Stored data:
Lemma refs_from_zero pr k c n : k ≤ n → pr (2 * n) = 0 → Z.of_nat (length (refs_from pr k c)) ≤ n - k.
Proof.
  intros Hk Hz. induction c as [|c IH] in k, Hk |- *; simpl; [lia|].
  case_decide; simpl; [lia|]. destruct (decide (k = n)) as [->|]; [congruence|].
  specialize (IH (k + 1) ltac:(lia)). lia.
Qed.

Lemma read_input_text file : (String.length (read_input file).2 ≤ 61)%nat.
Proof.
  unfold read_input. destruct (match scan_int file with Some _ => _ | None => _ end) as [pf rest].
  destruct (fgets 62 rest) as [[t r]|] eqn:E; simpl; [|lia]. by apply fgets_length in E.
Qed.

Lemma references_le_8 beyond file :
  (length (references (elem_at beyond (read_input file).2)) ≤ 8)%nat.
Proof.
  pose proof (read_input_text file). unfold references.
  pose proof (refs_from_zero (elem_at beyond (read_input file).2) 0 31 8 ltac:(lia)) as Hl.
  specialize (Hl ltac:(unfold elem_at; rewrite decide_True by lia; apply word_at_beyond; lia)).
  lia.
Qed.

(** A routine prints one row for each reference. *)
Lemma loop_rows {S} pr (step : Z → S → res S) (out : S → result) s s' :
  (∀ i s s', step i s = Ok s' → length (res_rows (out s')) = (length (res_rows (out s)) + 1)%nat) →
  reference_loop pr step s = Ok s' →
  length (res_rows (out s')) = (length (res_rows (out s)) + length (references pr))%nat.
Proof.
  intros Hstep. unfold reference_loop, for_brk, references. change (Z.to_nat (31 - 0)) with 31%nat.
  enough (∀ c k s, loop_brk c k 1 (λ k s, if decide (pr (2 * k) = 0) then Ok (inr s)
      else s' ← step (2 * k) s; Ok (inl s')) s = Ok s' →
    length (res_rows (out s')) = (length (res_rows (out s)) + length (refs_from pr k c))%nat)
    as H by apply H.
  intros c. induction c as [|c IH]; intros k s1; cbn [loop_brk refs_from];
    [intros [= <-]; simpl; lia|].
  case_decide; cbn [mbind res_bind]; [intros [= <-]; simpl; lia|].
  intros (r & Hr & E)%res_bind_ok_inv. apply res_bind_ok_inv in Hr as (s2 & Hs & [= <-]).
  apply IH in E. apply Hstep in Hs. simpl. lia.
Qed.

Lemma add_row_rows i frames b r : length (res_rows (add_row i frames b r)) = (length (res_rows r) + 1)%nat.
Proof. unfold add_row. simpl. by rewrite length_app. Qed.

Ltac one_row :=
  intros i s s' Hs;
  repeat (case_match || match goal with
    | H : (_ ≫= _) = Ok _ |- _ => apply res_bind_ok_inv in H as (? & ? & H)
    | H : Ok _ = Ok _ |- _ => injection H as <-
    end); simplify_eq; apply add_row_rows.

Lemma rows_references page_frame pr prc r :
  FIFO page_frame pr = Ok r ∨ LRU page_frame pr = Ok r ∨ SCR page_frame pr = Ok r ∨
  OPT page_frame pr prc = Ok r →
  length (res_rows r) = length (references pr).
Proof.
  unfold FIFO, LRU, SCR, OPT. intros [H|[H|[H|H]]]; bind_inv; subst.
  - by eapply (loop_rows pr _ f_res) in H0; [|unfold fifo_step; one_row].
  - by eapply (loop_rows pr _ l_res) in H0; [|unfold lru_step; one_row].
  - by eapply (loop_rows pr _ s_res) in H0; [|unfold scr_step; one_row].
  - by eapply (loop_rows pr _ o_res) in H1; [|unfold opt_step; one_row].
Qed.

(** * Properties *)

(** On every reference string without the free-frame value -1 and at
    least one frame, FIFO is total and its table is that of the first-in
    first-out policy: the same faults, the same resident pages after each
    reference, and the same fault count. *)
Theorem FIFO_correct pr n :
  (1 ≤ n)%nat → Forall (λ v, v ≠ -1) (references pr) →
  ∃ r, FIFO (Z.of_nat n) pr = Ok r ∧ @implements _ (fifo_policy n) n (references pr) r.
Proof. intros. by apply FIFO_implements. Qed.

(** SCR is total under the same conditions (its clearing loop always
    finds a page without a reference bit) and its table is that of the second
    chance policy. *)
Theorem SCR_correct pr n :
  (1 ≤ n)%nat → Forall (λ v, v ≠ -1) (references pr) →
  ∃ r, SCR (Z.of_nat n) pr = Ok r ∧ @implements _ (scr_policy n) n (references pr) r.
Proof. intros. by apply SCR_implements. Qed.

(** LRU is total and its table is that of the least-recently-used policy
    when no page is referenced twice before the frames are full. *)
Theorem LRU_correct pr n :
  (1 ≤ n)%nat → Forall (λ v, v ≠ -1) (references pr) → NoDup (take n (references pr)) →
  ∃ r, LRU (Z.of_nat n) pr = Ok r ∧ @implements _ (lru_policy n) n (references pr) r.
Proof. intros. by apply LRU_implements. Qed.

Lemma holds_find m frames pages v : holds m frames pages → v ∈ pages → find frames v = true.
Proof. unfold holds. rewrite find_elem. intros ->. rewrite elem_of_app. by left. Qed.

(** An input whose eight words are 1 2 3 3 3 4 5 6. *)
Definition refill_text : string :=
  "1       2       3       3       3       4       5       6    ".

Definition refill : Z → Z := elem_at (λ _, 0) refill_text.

What you need to do:
Nothing in the records may change; write them out again in full.

Answer box:
Lemma refs_from_zero pr k c n : k ≤ n → pr (2 * n) = 0 → Z.of_nat (length (refs_from pr k c)) ≤ n - k.
Proof.
  intros Hk Hz. induction c as [|c IH] in k, Hk |- *; simpl; [lia|].
  case_decide; simpl; [lia|]. destruct (decide (k = n)) as [->|]; [congruence|].
  specialize (IH (k + 1) ltac:(lia)). lia.
Qed.

Lemma read_input_text file : (String.length (read_input file).2 ≤ 61)%nat.
Proof.
  unfold read_input. destruct (match scan_int file with Some _ => _ | None => _ end) as [pf rest].
  destruct (fgets 62 rest) as [[t r]|] eqn:E; simpl; [|lia]. by apply fgets_length in E.
Qed.

Lemma references_le_8 beyond file :
  (length (references (elem_at beyond (read_input file).2)) ≤ 8)%nat.
Proof.
  pose proof (read_input_text file). unfold references.
  pose proof (refs_from_zero (elem_at beyond (read_input file).2) 0 31 8 ltac:(lia)) as Hl.
  specialize (Hl ltac:(unfold elem_at; rewrite decide_True by lia; apply word_at_beyond; lia)).
  lia.
Qed.

(** A routine prints one row for each reference. *)
Lemma loop_rows {S} pr (step : Z → S → res S) (out : S → result) s s' :
  (∀ i s s', step i s = Ok s' → length (res_rows (out s')) = (length (res_rows (out s)) + 1)%nat) →
  reference_loop pr step s = Ok s' →
  length (res_rows (out s')) = (length (res_rows (out s)) + length (references pr))%nat.
Proof.
  intros Hstep. unfold reference_loop, for_brk, references. change (Z.to_nat (31 - 0)) with 31%nat.
  enough (∀ c k s, loop_brk c k 1 (λ k s, if decide (pr (2 * k) = 0) then Ok (inr s)
      else s' ← step (2 * k) s; Ok (inl s')) s = Ok s' →
    length (res_rows (out s')) = (length (res_rows (out s)) + length (refs_from pr k c))%nat)
    as H by apply H.
  intros c. induction c as [|c IH]; intros k s1; cbn [loop_brk refs_from];
    [intros [= <-]; simpl; lia|].
  case_decide; cbn [mbind res_bind]; [intros [= <-]; simpl; lia|].
  intros (r & Hr & E)%res_bind_ok_inv. apply res_bind_ok_inv in Hr as (s2 & Hs & [= <-]).
  apply IH in E. apply Hstep in Hs. simpl. lia.
Qed.

Lemma add_row_rows i frames b r : length (res_rows (add_row i frames b r)) = (length (res_rows r) + 1)%nat.
Proof. unfold add_row. simpl. by rewrite length_app. Qed.

Ltac one_row :=
  intros i s s' Hs;
  repeat (case_match || match goal with
    | H : (_ ≫= _) = Ok _ |- _ => apply res_bind_ok_inv in H as (? & ? & H)
    | H : Ok _ = Ok _ |- _ => injection H as <-
    end); simplify_eq; apply add_row_rows.

Lemma rows_references page_frame pr prc r :
  FIFO page_frame pr = Ok r ∨ LRU page_frame pr = Ok r ∨ SCR page_frame pr = Ok r ∨
  OPT page_frame pr prc = Ok r →
  length (res_rows r) = length (references pr).
Proof.
  unfold FIFO, LRU, SCR, OPT. intros [H|[H|[H|H]]]; bind_inv; subst.
  - by eapply (loop_rows pr _ f_res) in H0; [|unfold fifo_step; one_row].
  - by eapply (loop_rows pr _ l_res) in H0; [|unfold lru_step; one_row].
  - by eapply (loop_rows pr _ s_res) in H0; [|unfold scr_step; one_row].
  - by eapply (loop_rows pr _ o_res) in H1; [|unfold opt_step; one_row].
Qed.

(** * Properties *)

(** On every reference string without the free-frame value -1 and at
    least one frame, FIFO is total and its table is that of the first-in
    first-out policy: the same faults, the same resident pages after each
    reference, and the same fault count. *)
Theorem FIFO_correct pr n :
  (1 ≤ n)%nat → Forall (λ v, v ≠ -1) (references pr) →
  ∃ r, FIFO (Z.of_nat n) pr = Ok r ∧ @implements _ (fifo_policy n) n (references pr) r.
Proof. intros. by apply FIFO_implements. Qed.

(** SCR is total under the same conditions (its clearing loop always
    finds a page without a reference bit) and its table is that of the second
    chance policy. *)
Theorem SCR_correct pr n :
  (1 ≤ n)%nat → Forall (λ v, v ≠ -1) (references pr) →
  ∃ r, SCR (Z.of_nat n) pr = Ok r ∧ @implements _ (scr_policy n) n (references pr) r.
Proof. intros. by apply SCR_implements. Qed.

(** LRU is total and its table is that of the least-recently-used policy
    when no page is referenced twice before the frames are full. *)
Theorem LRU_correct pr n :
  (1 ≤ n)%nat → Forall (λ v, v ≠ -1) (references pr) → NoDup (take n (references pr)) →
  ∃ r, LRU (Z.of_nat n) pr = Ok r ∧ @implements _ (lru_policy n) n (references pr) r.
Proof. intros. by apply LRU_implements. Qed.

Lemma holds_find m frames pages v : holds m frames pages → v ∈ pages → find frames v = true.
Proof. unfold holds. rewrite find_elem. intros ->. rewrite elem_of_app. by left. Qed.

(** An input whose eight words are 1 2 3 3 3 4 5 6. *)
Definition refill_text : string :=
  "1       2       3       3       3       4       5       6    ".

Definition refill : Z → Z := elem_at (λ _, 0) refill_text.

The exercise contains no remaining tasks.